Nun kam aber Lockdown Nummer Zwei. Ab November mussten alle wieder in Kurzarbeit. Ich hatte glücklicherweise immer noch meinen Nebenjob bei DHL, den hatte ich behalten. Ende Oktober rief ich meinen Chef an und fragte ob er mich wieder mehr einsetzen könnte… und zack war ich schon wieder da. Seit November fahre ich jetzt vier bis fünf Tage die Woche Pakete aus. Und es macht mir tatsächlich auch Spaß.

Ich habe einen echt schönen Bezirk in Hamburg-Bergedorf, mit wundervollen Villen und Häusern sowie teilweise auch bezaubernden Menschen. Von einem Stammkunden auf der Tour bekomme ich regelmäßig Kaffee gemacht – wofür ich mich erst neulich mit einem Käsekuchen bedankt habe. Was ich echt top finde: dass es so ein Morgenjob ist. Ich fange um 5:45 Uhr an und habe um 14 Uhr Feierabend. Auch Sonn- und Feiertage sind frei. Die Arbeitszeiten sind damit definitiv beziehungs- und familienfreundlicher als bei meinen früheren Jobs.

Verrückte Airline-Geschichten

Bei Air Hamburg war ich immer zweimal á sieben Tage und einmal vier Tage am Stück im Einsatz und hatte dann zwölf Tage frei, das war natürlich ein ganz anderes Leben. Manchmal waren die Piloten und ich tagelang einfach nur an irgendeinem exotischen Ort in Bereitschaft. Oder wir sind mit einer leeren Maschine auf die Malediven geflogen, um dort drei Passagiere abzuholen.

In den paar Monaten bei der Charter-Airline habe ich schon irre Storys erlebt. Mal haben wir wohlhabende Russen, die in St. Moritz feiern wollten, geflogen.

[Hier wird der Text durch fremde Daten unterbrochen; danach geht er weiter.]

(** Widening the span of a node, as parentheses do. *)
Lemma wf_with_span n sp :
  wf_node n -> (sp_start sp < node_start n)%nat -> (node_end n < sp_end sp)%nat ->
  wf_node (with_span n sp).
Proof.
  intros Hwf Hs He. pose proof (wf_bounds n Hwf).
  destruct Hwf as [n Hlt Hbetween Hne Hhead Hch].
  assert (Hsp : node_span (with_span n sp) = sp) by by destruct n.
  assert (Hc : children (with_span n sp) = children n) by by destruct n.
  constructor; unfold node_start, node_end; rewrite ?Hsp, ?Hc; [lia| | | |done].
  - eapply spans_between_weaken; [| |exact Hbetween]; lia.
  - rewrite Forall_forall. intros c Hin Heq.
    destruct (spans_between_bounds _ _ _ c Hch Hbetween Hin).
    unfold node_start, node_end in *. rewrite Heq in *. lia.
  - by destruct n.
Qed.

Lemma wf_binary sp op a b :
  wf_node a -> wf_node b -> is_Some (assoc PRECEDENCE op) ->
  (node_end a <= node_start b)%nat ->
  sp = Span (node_start a) (node_end b) -> wf_node (Binary sp op a b).
Proof.
  intros Ha Hb Hop Hle ->. pose proof (wf_bounds a Ha). pose proof (wf_bounds b Hb).
  unfold node_start, node_end in *.
  constructor; cbn [children spans_between]; unfold node_start, node_end; simpl; [lia|repeat split; lia| |done|by rewrite !Forall_cons, Forall_nil].
  repeat constructor; intros Heq; rewrite Heq in *; simpl in *; lia.
Qed.

Lemma wf_conditional sp c a b :
  wf_node c -> wf_node a -> wf_node b ->
  (node_end c <= node_start a)%nat -> (node_end a <= node_start b)%nat ->
  sp = Span (node_start c) (node_end b) -> wf_node (Conditional sp c a b).
Proof.
  intros Hc Ha Hb ?? ->.
  pose proof (wf_bounds a Ha). pose proof (wf_bounds b Hb). pose proof (wf_bounds c Hc).
  unfold node_start, node_end in *.
  constructor; cbn [children spans_between]; unfold node_start, node_end; simpl;
    [lia|repeat split; lia| |done|by rewrite !Forall_cons, Forall_nil].
  repeat constructor; intros Heq; rewrite Heq in *; simpl in *; lia.
Qed.

Lemma wf_unary sp op a :
  wf_node a -> op ∈ [js "!"; js "+"; js "-"] ->
  (sp_start sp < node_start a)%nat -> sp_end sp = node_end a -> wf_node (Unary sp op a).
Proof.
  intros Ha Hop ? Heq. pose proof (wf_bounds a Ha). unfold node_start, node_end in *.
  constructor; cbn [children spans_between]; unfold node_start, node_end; simpl; [lia|split; lia| |done|by rewrite !Forall_cons, Forall_nil].
  repeat constructor. intros Hsp; rewrite Hsp in *; lia.
Qed.

Lemma wf_call sp f args lo :
  Forall wf_node args -> assoc BILLING_FUNCTIONS f = Some (length args) ->
  (sp_start sp < lo)%nat -> spans_between lo args (sp_end sp) -> (lo <= sp_end sp)%nat ->
  wf_node (Call sp f args).
Proof.
  intros Hargs Hf Hlo Hbetween Hle.
  constructor; cbn [children spans_between]; unfold node_start, node_end; simpl; [lia| | |done|done].
  - eapply spans_between_weaken; [| |exact Hbetween]; lia.
  - rewrite Forall_forall. intros c Hin Heq.
    destruct (spans_between_bounds _ _ _ c Hargs Hbetween Hin).
    unfold node_start in *. rewrite Heq in *. lia.
Qed.

Lemma wf_leaf n :
  children n = [] -> (node_start n < node_end n)%nat -> head_ok n -> wf_node n.
Proof. intros Hc ??. constructor; rewrite ?Hc; simpl; auto. lia. Qed.

(** Every node of a well-formed tree lies within its root. *)
Lemma wf_postorder_bounds n m :
  wf_node n -> m ∈ postorder n ->
  wf_node m /\ (node_start n <= node_start m)%nat /\ (node_end m <= node_end n)%nat.
Proof.
  induction n as [n IH] using ExpressionNode_children_ind. intros Hwf.
  rewrite postorder_children, elem_of_app, list_elem_of_singleton.
  intros [Hin| ->]; [|done].
  apply list_elem_of_In, in_concat in Hin as (l & Hl & Hm).
  apply in_map_iff in Hl as (c & ? & Hc); subst l. apply list_elem_of_In in Hc, Hm.
  destruct Hwf as [n Hlt Hbetween Hne Hhead Hch].
  destruct (spans_between_bounds _ _ _ c Hch Hbetween Hc).
  rewrite Forall_forall in Hch, IH. destruct (IH c Hc (Hch c Hc) Hm) as (?&?&?).
  split; [done|lia].
Qed.

(** The spans of a well-formed tree tell its nodes apart. *)
Lemma wf_spans_NoDup n : wf_node n -> NoDup (map node_span (postorder n)).
Proof.
  induction n as [n IH] using ExpressionNode_children_ind. intros Hwf.
  rewrite postorder_children, map_app. apply NoDup_app. split; [|split].
  - destruct Hwf as [n Hlt Hbetween Hne Hhead Hch]. clear Hne Hlt Hhead.
    revert Hbetween. generalize (node_start n) as lo, (node_end n) as hi.
    revert IH Hch. generalize (children n) as cs. clear n.
    induction cs as [|c cs IHcs]; intros IH Hch lo hi; simpl; [constructor|].
    intros [Hlo Hrest]. inversion_clear IH as [|?? Hc Hcs]. inversion_clear Hch as [|?? Wc Wcs].
    rewrite map_app. apply NoDup_app. split; [by apply Hc|]. split; [|by eapply IHcs].
    intros sp Hsp1 Hsp2.
    apply list_elem_of_fmap in Hsp1 as (m1 & -> & Hm1).
    apply list_elem_of_fmap in Hsp2 as (m2 & Heq & Hm2).
    apply list_elem_of_In, in_concat in Hm2 as (l & Hl & Hm2).
    apply in_map_iff in Hl as (c2 & ? & Hc2); subst l. apply list_elem_of_In in Hc2, Hm2.
    destruct (wf_postorder_bounds c m1 Wc Hm1) as (W1 & ? & ?).
    destruct (spans_between_bounds _ _ _ c2 Wcs Hrest Hc2).
    assert (W2 : wf_node c2) by (rewrite Forall_forall in Wcs; auto).
    destruct (wf_postorder_bounds c2 m2 W2 Hm2) as (Wm2 & ? & ?).
    pose proof (wf_bounds m1 W1). pose proof (wf_bounds m2 Wm2).
    unfold node_start, node_end in *. rewrite Heq in *. lia.
  - intros sp Hsp1 Hsp2. simpl in Hsp2. apply list_elem_of_singleton in Hsp2 as ->.
    apply list_elem_of_fmap in Hsp1 as (m & Heq & Hm).
    apply list_elem_of_In, in_concat in Hm as (l & Hl & Hm).
    apply in_map_iff in Hl as (c & ? & Hc); subst l. apply list_elem_of_In in Hc, Hm.
    destruct Hwf as [n Hlt Hbetween Hne Hhead Hch].
    destruct (spans_between_bounds _ _ _ c Hch Hbetween Hc).
    rewrite Forall_forall in Hch, Hne.
    destruct (wf_postorder_bounds c m (Hch c Hc) Hm) as (_ & ? & ?).
    apply (Hne c Hc). unfold node_start, node_end in *. rewrite Heq in *.
    destruct (node_span c), (node_span m); simpl in *. f_equal; lia.
  - simpl. repeat constructor. set_solver.
Qed.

Ein anderes Mal haben wir Scheichs geflogen, die auch gern mal gutes Trinkgeld gaben. Ewig hätte ich das aber ohnehin nicht gemacht, auch wegen der Arbeitszeiten. Wenn Corona nicht gekommen wäre, hätte ich das vielleicht ein, zwei Jahre gemacht, weil man rumkommt und viel erlebt.

Restaurant am Meer

Der DHL-Job ist dagegen komplett bodenständig und solide. Sobald die Pandemie-Lage es zulässt, werde ich aber wieder in der Gastronomie einsteigen, weil das meine Leidenschaft ist. Ich werde als Restaurantleiterin für’s Ahoi in Scharbeutz anfangen, das wird natürlich spannend und herausfordernd, allein durch die vielen Holpersteine, die die Pandemie mit sich bringt.

Wir wollten eigentlich zum Mai aufmachen, das wird wohl knapp. Aber irgendwann in diesem Jahr wird es hoffentlich wieder losgehen. Ich freue mich schon auf den Trubel im Restaurant und den täglichen Kontakt mit den Gästen. Und ich freue mich darauf, jeden Tag von unserem Laden an der Promenade aus das Meer zu sehen.